AVAILABLE DATA =

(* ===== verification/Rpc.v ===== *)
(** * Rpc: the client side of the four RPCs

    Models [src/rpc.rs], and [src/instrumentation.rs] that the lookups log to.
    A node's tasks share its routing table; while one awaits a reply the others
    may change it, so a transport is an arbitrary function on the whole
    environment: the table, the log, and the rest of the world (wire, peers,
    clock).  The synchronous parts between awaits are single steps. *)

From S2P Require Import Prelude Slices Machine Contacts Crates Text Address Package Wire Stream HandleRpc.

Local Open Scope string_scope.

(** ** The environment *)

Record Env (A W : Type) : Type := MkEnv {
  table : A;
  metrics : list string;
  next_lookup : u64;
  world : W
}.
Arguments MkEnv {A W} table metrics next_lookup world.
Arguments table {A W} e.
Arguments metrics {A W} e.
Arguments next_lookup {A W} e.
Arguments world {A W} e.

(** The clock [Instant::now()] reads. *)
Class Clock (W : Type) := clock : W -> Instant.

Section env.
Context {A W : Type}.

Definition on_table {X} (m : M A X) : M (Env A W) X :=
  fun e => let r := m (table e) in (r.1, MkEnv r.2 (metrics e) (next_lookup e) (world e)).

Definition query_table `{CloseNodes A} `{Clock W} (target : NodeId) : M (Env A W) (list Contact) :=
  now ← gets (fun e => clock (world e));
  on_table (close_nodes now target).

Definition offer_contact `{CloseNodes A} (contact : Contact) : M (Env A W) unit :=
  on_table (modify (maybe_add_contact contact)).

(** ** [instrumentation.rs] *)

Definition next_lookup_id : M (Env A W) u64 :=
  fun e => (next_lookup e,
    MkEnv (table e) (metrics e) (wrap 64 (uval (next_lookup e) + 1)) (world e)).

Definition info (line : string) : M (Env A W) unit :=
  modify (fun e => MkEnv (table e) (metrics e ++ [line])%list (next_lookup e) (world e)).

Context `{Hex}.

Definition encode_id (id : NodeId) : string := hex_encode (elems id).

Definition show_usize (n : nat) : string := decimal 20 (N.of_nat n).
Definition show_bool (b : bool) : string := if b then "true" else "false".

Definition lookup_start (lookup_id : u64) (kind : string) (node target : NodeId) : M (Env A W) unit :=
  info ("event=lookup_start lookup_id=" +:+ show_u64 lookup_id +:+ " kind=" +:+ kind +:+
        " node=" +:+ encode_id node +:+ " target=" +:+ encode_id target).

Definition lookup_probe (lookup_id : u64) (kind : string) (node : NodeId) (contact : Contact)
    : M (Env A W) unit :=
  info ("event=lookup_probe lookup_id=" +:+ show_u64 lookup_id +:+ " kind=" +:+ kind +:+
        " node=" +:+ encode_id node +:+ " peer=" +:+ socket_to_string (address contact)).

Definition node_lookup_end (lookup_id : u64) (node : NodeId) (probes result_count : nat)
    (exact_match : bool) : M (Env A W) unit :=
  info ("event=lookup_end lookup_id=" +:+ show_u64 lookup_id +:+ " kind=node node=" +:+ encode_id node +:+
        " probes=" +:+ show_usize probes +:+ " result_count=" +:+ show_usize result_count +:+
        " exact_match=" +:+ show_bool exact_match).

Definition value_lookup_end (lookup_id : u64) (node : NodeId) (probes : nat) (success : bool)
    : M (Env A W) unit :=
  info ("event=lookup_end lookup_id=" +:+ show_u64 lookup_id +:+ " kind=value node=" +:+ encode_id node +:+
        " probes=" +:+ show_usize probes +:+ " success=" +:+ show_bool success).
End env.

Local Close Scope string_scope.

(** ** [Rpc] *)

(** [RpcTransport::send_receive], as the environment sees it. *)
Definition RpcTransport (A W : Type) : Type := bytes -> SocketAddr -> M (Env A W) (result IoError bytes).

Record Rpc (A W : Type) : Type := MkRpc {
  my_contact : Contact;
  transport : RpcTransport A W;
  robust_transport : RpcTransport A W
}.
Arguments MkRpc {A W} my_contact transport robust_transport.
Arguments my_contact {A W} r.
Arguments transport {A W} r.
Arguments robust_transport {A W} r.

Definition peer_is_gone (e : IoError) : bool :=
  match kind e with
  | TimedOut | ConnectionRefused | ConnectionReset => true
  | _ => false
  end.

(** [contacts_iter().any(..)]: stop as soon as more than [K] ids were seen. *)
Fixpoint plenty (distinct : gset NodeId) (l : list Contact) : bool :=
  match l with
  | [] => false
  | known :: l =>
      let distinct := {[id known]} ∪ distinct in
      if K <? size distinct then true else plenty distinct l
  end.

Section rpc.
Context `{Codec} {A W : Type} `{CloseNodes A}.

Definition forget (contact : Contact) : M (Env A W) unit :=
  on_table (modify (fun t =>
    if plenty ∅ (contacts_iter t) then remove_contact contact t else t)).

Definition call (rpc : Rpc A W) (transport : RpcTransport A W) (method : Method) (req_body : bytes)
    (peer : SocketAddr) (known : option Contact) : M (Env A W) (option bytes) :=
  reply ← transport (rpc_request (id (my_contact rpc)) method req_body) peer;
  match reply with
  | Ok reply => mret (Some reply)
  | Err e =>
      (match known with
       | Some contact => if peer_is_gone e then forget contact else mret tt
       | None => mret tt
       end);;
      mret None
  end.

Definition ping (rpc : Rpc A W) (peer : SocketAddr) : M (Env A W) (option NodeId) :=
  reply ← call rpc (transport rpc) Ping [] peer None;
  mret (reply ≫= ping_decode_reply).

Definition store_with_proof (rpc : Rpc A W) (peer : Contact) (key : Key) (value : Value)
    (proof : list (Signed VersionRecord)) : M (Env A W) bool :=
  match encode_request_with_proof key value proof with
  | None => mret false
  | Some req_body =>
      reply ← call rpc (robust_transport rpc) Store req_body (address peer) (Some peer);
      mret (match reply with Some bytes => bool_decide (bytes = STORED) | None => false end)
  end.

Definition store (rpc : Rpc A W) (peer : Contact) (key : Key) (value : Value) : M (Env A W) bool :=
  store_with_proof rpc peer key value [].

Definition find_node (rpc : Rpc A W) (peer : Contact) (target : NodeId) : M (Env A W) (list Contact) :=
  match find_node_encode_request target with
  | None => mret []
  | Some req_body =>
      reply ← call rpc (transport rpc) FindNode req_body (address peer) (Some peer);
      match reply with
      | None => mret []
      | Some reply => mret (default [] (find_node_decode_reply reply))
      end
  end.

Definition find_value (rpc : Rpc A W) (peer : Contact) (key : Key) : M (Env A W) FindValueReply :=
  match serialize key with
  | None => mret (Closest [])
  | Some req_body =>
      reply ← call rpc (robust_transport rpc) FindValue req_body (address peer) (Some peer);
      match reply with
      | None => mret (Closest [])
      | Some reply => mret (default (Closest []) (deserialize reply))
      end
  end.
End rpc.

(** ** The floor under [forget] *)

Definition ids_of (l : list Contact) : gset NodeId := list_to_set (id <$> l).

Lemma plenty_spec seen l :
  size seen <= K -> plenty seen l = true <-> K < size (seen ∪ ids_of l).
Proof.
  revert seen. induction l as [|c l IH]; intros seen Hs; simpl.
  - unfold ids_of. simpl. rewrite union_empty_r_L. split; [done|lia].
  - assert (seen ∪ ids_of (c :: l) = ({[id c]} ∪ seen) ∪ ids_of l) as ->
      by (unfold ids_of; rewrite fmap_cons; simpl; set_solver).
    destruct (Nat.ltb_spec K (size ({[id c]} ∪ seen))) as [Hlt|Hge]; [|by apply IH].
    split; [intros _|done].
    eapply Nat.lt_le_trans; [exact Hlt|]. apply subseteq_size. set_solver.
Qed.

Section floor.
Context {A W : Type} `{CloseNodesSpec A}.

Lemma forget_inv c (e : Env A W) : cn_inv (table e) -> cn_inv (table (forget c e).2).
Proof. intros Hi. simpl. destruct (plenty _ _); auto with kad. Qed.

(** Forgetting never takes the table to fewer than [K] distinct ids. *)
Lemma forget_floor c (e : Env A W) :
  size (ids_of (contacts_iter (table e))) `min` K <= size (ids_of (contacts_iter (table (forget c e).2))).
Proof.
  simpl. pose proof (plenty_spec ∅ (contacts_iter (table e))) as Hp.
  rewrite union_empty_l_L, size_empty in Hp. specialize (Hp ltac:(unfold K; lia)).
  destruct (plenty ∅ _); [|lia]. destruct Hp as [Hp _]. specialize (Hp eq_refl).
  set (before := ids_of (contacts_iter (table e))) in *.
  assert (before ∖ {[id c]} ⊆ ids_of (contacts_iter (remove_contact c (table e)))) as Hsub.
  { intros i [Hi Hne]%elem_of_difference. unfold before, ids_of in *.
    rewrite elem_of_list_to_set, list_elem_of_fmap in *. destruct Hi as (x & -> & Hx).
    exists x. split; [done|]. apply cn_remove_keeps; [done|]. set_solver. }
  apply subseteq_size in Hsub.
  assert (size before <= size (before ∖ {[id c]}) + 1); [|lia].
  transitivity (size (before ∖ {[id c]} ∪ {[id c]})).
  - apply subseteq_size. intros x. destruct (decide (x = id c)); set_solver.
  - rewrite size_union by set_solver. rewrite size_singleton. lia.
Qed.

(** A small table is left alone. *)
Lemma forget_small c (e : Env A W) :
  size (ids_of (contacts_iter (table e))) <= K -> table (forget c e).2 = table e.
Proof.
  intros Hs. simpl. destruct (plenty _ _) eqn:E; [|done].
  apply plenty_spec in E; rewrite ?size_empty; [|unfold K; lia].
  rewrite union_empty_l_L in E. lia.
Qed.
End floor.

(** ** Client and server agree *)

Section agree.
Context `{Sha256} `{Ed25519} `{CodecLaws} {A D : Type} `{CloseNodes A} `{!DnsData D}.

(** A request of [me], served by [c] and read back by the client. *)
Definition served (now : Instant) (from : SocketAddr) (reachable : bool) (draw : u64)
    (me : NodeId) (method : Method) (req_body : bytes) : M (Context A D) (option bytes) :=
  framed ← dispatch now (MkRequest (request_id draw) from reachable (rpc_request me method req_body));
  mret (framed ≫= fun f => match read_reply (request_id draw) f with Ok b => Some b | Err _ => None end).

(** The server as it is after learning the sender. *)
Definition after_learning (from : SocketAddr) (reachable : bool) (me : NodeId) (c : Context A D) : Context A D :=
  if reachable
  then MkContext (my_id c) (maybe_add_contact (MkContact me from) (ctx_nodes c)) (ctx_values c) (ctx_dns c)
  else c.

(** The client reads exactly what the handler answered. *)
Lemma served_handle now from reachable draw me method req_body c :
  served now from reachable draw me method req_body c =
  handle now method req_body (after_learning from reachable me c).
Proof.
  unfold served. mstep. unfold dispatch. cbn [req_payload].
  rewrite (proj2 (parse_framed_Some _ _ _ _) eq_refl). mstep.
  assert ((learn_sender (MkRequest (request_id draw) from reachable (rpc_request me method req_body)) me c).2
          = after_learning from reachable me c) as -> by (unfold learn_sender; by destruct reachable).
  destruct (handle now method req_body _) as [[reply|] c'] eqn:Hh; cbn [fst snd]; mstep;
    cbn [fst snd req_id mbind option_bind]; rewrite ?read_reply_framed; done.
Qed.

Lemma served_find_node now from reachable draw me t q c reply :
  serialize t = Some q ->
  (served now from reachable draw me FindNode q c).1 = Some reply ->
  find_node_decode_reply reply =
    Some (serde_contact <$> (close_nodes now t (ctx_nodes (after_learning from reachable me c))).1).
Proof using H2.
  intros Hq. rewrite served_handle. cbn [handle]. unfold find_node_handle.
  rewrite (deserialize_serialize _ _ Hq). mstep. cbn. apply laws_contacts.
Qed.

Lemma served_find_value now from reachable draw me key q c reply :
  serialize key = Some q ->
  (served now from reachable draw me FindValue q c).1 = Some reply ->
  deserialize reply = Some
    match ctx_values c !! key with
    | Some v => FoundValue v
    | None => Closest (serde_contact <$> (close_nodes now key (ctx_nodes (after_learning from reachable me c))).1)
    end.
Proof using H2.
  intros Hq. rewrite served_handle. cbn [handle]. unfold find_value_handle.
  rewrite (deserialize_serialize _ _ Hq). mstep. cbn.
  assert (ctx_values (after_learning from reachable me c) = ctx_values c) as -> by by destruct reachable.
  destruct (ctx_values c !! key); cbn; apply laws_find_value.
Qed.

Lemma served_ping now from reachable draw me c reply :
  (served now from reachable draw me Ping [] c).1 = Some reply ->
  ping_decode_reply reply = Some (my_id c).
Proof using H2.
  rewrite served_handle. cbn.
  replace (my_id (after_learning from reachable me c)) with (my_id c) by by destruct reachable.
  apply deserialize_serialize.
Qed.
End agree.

ASSIGNED TASK =
Only one stretch of the entries above is wanted: the lines from the one containing "on_table (modify (fun t =>" through the one containing "Definition call (rpc". Please reproduce it exactly.

RESULT =
  on_table (modify (fun t =>
    if plenty ∅ (contacts_iter t) then remove_contact contact t else t)).

Definition call (rpc : Rpc A W) (transport : RpcTransport A W) (method : Method) (req_body : bytes)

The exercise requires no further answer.